§ **Aim of the exercise**
Only these lines of the data below are wanted: the one with "mk_mal id (mfEcosystem", the one with "ssUpdatedAt : Time;", and any lines between them, each repeated exactly.

******************************

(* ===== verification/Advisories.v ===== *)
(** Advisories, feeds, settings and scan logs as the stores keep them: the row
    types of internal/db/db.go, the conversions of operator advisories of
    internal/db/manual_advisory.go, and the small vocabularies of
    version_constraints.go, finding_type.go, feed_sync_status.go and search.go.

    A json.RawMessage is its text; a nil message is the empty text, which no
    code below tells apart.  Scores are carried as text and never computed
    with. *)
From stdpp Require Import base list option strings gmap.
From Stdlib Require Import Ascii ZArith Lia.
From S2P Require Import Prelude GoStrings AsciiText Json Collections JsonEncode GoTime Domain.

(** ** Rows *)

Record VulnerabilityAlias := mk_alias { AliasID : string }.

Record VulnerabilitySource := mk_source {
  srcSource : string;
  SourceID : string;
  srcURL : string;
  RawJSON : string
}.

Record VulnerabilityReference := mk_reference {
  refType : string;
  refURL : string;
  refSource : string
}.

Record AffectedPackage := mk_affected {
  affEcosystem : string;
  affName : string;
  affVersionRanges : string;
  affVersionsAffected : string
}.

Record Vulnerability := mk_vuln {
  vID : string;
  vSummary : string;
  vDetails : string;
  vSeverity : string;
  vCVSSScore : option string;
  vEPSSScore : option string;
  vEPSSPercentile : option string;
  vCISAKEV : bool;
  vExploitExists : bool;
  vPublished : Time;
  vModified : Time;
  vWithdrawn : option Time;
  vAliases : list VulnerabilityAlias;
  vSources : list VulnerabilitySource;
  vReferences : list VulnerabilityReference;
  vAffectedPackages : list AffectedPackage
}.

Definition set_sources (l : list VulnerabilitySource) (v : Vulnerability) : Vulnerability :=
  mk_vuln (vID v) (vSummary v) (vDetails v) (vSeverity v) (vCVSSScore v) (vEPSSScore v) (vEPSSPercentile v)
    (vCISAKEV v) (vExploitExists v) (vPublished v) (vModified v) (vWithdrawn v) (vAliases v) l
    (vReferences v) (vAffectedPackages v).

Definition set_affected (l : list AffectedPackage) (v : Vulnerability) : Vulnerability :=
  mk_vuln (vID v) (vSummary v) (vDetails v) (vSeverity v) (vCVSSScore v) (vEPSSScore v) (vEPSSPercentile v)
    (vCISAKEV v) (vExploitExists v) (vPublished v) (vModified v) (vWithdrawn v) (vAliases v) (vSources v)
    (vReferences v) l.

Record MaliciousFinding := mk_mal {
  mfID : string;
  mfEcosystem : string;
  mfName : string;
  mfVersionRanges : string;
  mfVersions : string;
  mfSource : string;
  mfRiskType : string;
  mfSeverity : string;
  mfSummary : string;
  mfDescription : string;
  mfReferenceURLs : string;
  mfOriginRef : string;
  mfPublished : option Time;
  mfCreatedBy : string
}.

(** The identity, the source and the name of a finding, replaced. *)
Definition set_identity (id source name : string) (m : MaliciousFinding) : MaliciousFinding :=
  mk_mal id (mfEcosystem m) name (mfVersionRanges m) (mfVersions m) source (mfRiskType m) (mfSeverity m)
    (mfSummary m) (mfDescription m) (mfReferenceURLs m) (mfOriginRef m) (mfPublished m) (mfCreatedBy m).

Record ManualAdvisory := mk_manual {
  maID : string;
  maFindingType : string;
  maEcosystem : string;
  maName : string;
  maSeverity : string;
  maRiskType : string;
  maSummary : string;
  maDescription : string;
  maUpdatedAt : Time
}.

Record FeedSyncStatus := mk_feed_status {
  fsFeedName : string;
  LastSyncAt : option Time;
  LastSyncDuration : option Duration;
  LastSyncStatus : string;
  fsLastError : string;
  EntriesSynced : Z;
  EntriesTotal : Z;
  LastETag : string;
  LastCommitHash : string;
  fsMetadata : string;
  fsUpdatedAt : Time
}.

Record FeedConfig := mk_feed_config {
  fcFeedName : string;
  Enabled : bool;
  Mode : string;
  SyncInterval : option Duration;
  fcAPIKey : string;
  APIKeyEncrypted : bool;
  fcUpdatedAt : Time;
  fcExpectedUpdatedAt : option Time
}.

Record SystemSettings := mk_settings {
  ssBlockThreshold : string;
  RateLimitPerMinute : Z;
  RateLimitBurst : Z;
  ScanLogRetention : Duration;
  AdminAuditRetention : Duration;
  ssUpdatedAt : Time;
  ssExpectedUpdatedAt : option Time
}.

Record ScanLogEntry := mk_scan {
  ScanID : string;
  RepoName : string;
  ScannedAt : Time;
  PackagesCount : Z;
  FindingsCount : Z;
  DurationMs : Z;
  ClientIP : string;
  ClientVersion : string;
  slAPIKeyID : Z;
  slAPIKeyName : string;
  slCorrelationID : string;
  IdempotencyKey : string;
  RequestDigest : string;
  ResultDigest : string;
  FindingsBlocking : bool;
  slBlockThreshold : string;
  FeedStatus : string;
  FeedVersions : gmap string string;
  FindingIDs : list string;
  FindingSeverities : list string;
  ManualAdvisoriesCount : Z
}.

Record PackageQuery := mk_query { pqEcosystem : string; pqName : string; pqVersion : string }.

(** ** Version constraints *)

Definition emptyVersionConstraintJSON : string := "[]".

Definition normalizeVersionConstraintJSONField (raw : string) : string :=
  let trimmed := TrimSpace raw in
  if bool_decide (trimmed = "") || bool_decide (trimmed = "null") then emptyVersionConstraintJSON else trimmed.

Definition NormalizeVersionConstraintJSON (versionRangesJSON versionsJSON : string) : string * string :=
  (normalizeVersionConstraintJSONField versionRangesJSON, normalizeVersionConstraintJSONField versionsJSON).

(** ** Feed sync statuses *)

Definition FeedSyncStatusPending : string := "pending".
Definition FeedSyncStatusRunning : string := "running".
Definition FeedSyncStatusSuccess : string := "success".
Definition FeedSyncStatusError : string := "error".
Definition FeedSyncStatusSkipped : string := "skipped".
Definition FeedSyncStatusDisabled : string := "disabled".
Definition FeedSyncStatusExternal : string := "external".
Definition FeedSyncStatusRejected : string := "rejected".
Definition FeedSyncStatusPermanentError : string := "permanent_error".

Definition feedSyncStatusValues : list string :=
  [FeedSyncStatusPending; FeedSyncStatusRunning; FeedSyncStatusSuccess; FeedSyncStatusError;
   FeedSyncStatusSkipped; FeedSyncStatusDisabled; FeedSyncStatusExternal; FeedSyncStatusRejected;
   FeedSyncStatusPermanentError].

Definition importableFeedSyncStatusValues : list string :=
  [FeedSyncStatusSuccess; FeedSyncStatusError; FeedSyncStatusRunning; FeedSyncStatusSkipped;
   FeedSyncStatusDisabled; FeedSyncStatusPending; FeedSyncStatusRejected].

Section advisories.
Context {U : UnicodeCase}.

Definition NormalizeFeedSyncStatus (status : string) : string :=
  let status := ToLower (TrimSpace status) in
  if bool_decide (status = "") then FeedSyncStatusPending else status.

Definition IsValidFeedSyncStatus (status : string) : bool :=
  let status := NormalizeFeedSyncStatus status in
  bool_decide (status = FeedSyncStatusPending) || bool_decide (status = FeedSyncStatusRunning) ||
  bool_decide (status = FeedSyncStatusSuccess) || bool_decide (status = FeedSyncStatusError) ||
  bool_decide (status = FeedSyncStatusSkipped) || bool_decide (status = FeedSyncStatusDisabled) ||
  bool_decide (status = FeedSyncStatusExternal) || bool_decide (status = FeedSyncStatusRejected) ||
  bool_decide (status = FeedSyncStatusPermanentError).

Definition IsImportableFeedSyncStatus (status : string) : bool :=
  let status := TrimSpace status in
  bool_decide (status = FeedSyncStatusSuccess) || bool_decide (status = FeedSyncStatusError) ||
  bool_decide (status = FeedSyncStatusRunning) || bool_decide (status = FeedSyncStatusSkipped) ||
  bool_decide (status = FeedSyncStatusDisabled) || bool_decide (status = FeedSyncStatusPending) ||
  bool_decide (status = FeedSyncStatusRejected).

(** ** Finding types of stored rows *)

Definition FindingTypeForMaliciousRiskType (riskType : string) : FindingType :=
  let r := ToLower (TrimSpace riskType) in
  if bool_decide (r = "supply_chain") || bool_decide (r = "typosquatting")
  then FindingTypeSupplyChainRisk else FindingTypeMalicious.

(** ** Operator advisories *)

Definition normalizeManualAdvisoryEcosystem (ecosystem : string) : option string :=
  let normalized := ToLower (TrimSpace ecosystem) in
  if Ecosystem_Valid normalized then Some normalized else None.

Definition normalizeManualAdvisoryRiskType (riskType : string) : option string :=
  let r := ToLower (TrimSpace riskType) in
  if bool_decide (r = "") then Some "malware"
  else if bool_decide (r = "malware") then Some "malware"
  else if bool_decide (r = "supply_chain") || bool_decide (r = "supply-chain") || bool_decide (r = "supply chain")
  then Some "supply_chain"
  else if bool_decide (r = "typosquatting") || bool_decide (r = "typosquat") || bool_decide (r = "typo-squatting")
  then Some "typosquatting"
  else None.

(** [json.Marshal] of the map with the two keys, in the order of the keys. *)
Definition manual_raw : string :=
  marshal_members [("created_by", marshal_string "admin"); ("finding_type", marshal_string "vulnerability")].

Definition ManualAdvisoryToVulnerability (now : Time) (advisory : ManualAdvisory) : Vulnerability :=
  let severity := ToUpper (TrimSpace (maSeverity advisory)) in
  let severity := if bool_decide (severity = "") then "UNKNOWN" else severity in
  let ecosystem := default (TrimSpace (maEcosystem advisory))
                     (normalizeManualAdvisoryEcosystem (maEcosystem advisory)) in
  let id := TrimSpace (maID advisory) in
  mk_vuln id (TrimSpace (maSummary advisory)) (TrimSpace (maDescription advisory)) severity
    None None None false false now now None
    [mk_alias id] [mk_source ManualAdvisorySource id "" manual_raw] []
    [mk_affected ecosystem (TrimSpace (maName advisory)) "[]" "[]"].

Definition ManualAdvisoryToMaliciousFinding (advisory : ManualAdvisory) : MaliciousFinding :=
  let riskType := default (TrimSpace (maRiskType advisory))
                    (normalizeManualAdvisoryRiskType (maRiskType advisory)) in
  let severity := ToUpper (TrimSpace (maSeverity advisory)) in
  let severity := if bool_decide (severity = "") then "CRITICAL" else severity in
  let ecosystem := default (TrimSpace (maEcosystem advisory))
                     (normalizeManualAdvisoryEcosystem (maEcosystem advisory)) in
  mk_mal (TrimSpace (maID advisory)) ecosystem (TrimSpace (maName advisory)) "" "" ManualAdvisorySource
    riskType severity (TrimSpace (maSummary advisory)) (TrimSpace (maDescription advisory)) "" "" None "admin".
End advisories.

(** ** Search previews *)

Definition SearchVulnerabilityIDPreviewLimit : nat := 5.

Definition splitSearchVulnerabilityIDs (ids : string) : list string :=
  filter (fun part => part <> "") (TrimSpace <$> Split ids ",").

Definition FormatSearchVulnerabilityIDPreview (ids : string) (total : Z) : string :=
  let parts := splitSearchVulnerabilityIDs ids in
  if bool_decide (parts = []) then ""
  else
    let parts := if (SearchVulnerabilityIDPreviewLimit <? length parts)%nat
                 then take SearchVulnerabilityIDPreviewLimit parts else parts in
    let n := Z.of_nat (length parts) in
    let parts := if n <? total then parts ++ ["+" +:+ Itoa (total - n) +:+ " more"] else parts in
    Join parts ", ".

******************************

§ **Reply**
  mk_mal id (mfEcosystem m) name (mfVersionRanges m) (mfVersions m) source (mfRiskType m) (mfSeverity m)
    (mfSummary m) (mfDescription m) (mfReferenceURLs m) (mfOriginRef m) (mfPublished m) (mfCreatedBy m).

Record ManualAdvisory := mk_manual {
  maID : string;
  maFindingType : string;
  maEcosystem : string;
  maName : string;
  maSeverity : string;
  maRiskType : string;
  maSummary : string;
  maDescription : string;
  maUpdatedAt : Time
}.

Record FeedSyncStatus := mk_feed_status {
  fsFeedName : string;
  LastSyncAt : option Time;
  LastSyncDuration : option Duration;
  LastSyncStatus : string;
  fsLastError : string;
  EntriesSynced : Z;
  EntriesTotal : Z;
  LastETag : string;
  LastCommitHash : string;
  fsMetadata : string;
  fsUpdatedAt : Time
}.

Record FeedConfig := mk_feed_config {
  fcFeedName : string;
  Enabled : bool;
  Mode : string;
  SyncInterval : option Duration;
  fcAPIKey : string;
  APIKeyEncrypted : bool;
  fcUpdatedAt : Time;
  fcExpectedUpdatedAt : option Time
}.

Record SystemSettings := mk_settings {
  ssBlockThreshold : string;
  RateLimitPerMinute : Z;
  RateLimitBurst : Z;
  ScanLogRetention : Duration;
  AdminAuditRetention : Duration;
  ssUpdatedAt : Time;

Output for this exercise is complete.